More from James Fallow’s analysis of the Presidential debates, and how Barack Obama might handle John McCain:

Once he gets on the stage, McCain will try to remind Obama of Hillary Clinton—that is, of someone he must take seriously, someone who is willing to challenge him and even insult him to his face. Obama “is vain about his idealism and ‘nobility,’” a staff member for one of Obama’s Democratic opponents (not Clinton) told me on the phone. “He is thin-skinned about having his motives and competence questioned, so that’s what you do.” Grizzled pols like Hillary Clinton or her husband would laugh off such an attempt; Obama may still be innocent enough to be shaken by it. McCain made many dismissive references to Obama after Obama became the presumptive nominee. The easy next step is to do so while looking at him.

For Obama the key is: look at John McCain, and see Alan Keyes.

Frankly, I think the best response to this, on stage, is to fight offense with more offense. That is to say, if McCain has the cajones to make accusations face to face, Obama should essentially call him out. So if McCain makes some reference to Obama opting out of the public financing system, Obama should immediately fire back by noting that McCain opted out during the primary, and then reference his questionable ethics in moving in and out when it suited him. If McCain trots out the idea that Obama isn’t really a bipartisan actor in the Senate, Obama should ask McCain point blank why he caved to the far right and withdrew his sponsorsip of the Lieberman-Warner climate change bill, to say nothing of pledging to oppose the immigration bill he helped author. And when McCain inevitably charges that Obama wants to raise everyone’s taxes, Obama should respond by cooly, and bluntly, pointing out that McCain is a petty liar. The rationale goes something like this; A) the charge is false, B) McCain knows the charge is false because his campaign has made it before and been corrected multiple times by various outlets, C) since it’s false and McCain knows it’s false, then the logical conclusion is that McCain is outright lying, and is willing to tell blatant lies about his opponent and mislead the voting public in order to win.

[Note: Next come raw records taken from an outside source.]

(** * First-boot seeding: the seed-to-task-graph compiler and its assertion importer

    A shallow embedding of [overlord/devicestate/firstboot.go]:
    [installSeedSnap], [populateStateFromSeedImpl], [readAsserts] and
    [importAssertionsFromSeed].

    Go functions that return [(value, error)] and may panic are computations in
    a state-and-outcome monad [GoM] over the overlord [State].  The packages
    the file imports ([state], [auth], [asserts], [assertstate], [snapstate],
    [snap], [osutil], [release], [dirs]) are collaborators: their data is
    modelled by small records and their answers are read from an environment
    [Env] (file system and oracles) or from the [State].

    A second, smaller part embeds [cmd/snap-confine/context-support.c], the
    reading of the snap context cookie. *)

From stdpp Require Import base option list strings gmap.

Local Open Scope string_scope.
Local Open Scope list_scope.

(** ** Data model *)

(** A file path, kept as the components handed to [filepath.Join]. *)
Definition path := list string.

(** Modelled from the spec: [asserts.AssertionType]; only the model kind is
    told apart from the others by the importer. *)
Inductive AssertionType := ModelType | OtherType (name : string).

#[global] Instance AssertionType_eq_dec : EqDecision AssertionType.
Proof. solve_decision. Defined.

(** Modelled from the spec: [asserts.Ref], "an opaque identifier plus type
    tag"; [Unique] is the identity that references are compared by. *)
Record Ref := { Type_ : AssertionType; Unique : string }.

#[global] Instance Ref_eq_dec : EqDecision Ref.
Proof. solve_decision. Defined.

(** Modelled from the spec: [asserts.Model], the model descriptor. *)
Record Model := {
  BrandID : string;
  ModelName : string;
  Classic : bool;
  Kernel : string;
  Gadget : string;
  RequiredSnaps : list string
}.

(** Modelled from the spec: [auth.DeviceState], the device identity record. *)
Record DeviceState := { Brand : string; DModel : string; Serial : string }.

Definition emptyDevice : DeviceState := {| Brand := ""; DModel := ""; Serial := "" |}.

(** Modelled from the spec: [snap.SeedSnap], one entry of the seed manifest. *)
Record SeedSnap := {
  sn_Name : string;
  sn_File : string;
  sn_Channel : string;
  sn_Classic : bool;
  sn_DevMode : bool;
  sn_Unasserted : bool;
  sn_Private : bool;
  sn_Contact : string
}.

(** Modelled from the spec: [snap.SideInfo], the install provenance. *)
Record SideInfo := {
  RealName : string;
  SnapID : string;
  Private : bool;
  Contact : string
}.

Definition zeroSideInfo : SideInfo :=
  {| RealName := ""; SnapID := ""; Private := false; Contact := "" |}.

(** [snapstate.Flags], the fields this file sets. *)
Record Flags := {
  fl_Classic : bool;
  fl_DevMode : bool;
  fl_Required : bool;
  fl_SkipConfigure : bool
}.

Definition zeroFlags : Flags :=
  {| fl_Classic := false; fl_DevMode := false; fl_Required := false; fl_SkipConfigure := false |}.

(** [snapstate.Flags{SkipConfigure: true}] *)
Definition skipConfigureFlags : Flags :=
  {| fl_Classic := false; fl_DevMode := false; fl_Required := false; fl_SkipConfigure := true |}.

(** The flag [snapstate.ConfigureSnap] is called with. *)
Inductive ConfigureFlags := UseConfigDefaults.

(** *** Errors and outcomes *)

(** Go error values.  [errNothingToDo] and [ErrNoState] are sentinels that the
    code compares by identity; [Errorf] is an error built in this file by
    [fmt.Errorf] from a format and its arguments; [External] is an error value
    handed back by a collaborator, carrying its text. *)
Inductive error :=
| errNothingToDo
| ErrNoState
| Errorf (format : string) (args : list fmtarg)
| External (msg : string)
with fmtarg :=
| AStr (s : string)
| APath (p : path)
| ARef (r : Ref)
| AErr (e : error).

Inductive panic := IndexOutOfRange (index len : nat).

Inductive Outcome (A : Type) :=
| Ok (a : A)
| Err (e : error)
| Panic (p : panic).
Arguments Ok {A} a.
Arguments Err {A} e.
Arguments Panic {A} p.

(** *** The overlord state *)

(** A task is one unit of work of the graph; a task set is what the compiler
    returns a list of (a graph fragment). *)
Inductive TaskKind :=
| KMarkSeeded
| KInstall (si : SideInfo) (p : path) (channel : string) (flags : Flags)
| KConfigure (name : string) (flags : ConfigureFlags).

Record Task := { t_kind : TaskKind; t_waits : list nat }.

(** [*state.TaskSet]: the ids of its tasks. *)
Definition TaskSet := list nat.

(** A persisted entry of the key-value state: absent, present, or present but
    not readable into the requested type. *)
Inductive Stored (A : Type) :=
| NoEntry
| Entry (a : A)
| Unreadable (msg : string).
Arguments NoEntry {A}.
Arguments Entry {A} a.
Arguments Unreadable {A} msg.

(** The calls made to collaborators, in order. *)
Inductive Call :=
| CallStateGet (key : string)
| CallNewTask (kind : string)
| CallAuthDevice
| CallReadDir (dir : path)
| CallReadAsserts (fn : path)
| CallCommit (batch : list Ref)
| CallResolve (r : Ref)
| CallSetDevice (d : DeviceState)
| CallFileExists (p : path)
| CallReadSeedYaml (p : path)
| CallDeriveSideInfo (p : path)
| CallInstallPath (si : SideInfo) (p : path) (channel : string) (flags : Flags)
| CallConfigureSnap (name : string) (flags : ConfigureFlags)
| CallNewTaskSet (t : nat).

Record State := {
  st_seeded : Stored bool;
  st_device : Stored DeviceState;
  st_db : list Ref;
  st_tasks : list Task;
  st_calls : list Call
}.

(** *** The environment *)

(** The answer of [ioutil.ReadDir]; [notExist] is what [os.IsNotExist] says
    of the error. *)
Inductive DirListing :=
| DirError (notExist : bool) (msg : string)
| DirEntries (names : list string).

Inductive DeriveResult :=
| DeriveNotFound
| DeriveError (msg : string)
| Derived (si : SideInfo).

Record Env := {
  OnClassic : bool;                                  (* release.OnClassic *)
  SnapSeedDir : string;                              (* dirs.SnapSeedDir *)
  assertions_dir : DirListing;                       (* ioutil.ReadDir *)
  assert_file : path → string + list Ref;            (* os.Open + batch.AddStream *)
  commit_error : list Ref → option string;           (* batch.Commit *)
  db_find : list Ref → Ref → string + Model;         (* modelRef.Resolve(DB.Find),
                                                        of a model reference *)
  set_device_error : option string;                  (* auth.SetDevice *)
  seed_yaml_exists : bool;                           (* osutil.FileExists *)
  seed_yaml : string + list SeedSnap;                (* snap.ReadSeedYaml *)
  derive_side_info : path → DeriveResult;            (* snapasserts.DeriveSideInfo *)
  install_path_error : SideInfo → path → string → Flags → option string
                                                     (* snapstate.InstallPath *)
}.

(** ** The monad *)

Definition GoM (A : Type) : Type := State → State * Outcome A.

#[global] Instance GoM_ret : MRet GoM := λ A a s, (s, Ok a).

#[global] Instance GoM_bind : MBind GoM := λ A B f m s,
  match m s with
  | (s', Ok a) => f a s'
  | (s', Err e) => (s', Err e)
  | (s', Panic p) => (s', Panic p)
  end.

(** [return nil, err] *)
Definition fail {A} (e : error) : GoM A := λ s, (s, Err e).

Definition throw {A} (p : panic) : GoM A := λ s, (s, Panic p).

(** Runs [m] and rewrites the error it returns, as [fmt.Errorf("...%s", err)]
    does. *)
Definition wrap_error {A} (f : error → error) (m : GoM A) : GoM A := λ s,
  match m s with
  | (s', Err e) => (s', Err (f e))
  | other => other
  end.

(** Runs [m] and hands its error to the caller as a value, for the callers
    that inspect [err] before returning it. *)
Definition try {A} (m : GoM A) : GoM (A + error) := λ s,
  match m s with
  | (s', Ok a) => (s', Ok (inl a))
  | (s', Err e) => (s', Ok (inr e))
  | (s', Panic p) => (s', Panic p)
  end.

Definition get_state : GoM State := λ s, (s, Ok s).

Frankly, I think this would go down as the monumental debate moment of the cycle that kills McCain’s chances. McCain’s entire persona is staked on the idea of being a noble, principle, maverick who doesn’t much care for personal success. If he were exposed as a callous opportunist who actually lied and otherwise told abject falsehoods with greater ease than most politicians, it would completely shatter the perception, or brand, that holds McCain up. It would of course get gobs and gobs of press coverage (what’s better conflict than one guy calling the other a liar to his face?), and anyone who paid attention and/or examined the facts wouldn’t be able to draw any realistic conclusion other than that Obama is right, that McCain is simply lying about his opponent’s proposals. At best, I suppose, they could conclude that McCain doesn’t pay enough attention to know the previous charges were corrected, but is that really much better when you’re voting for President?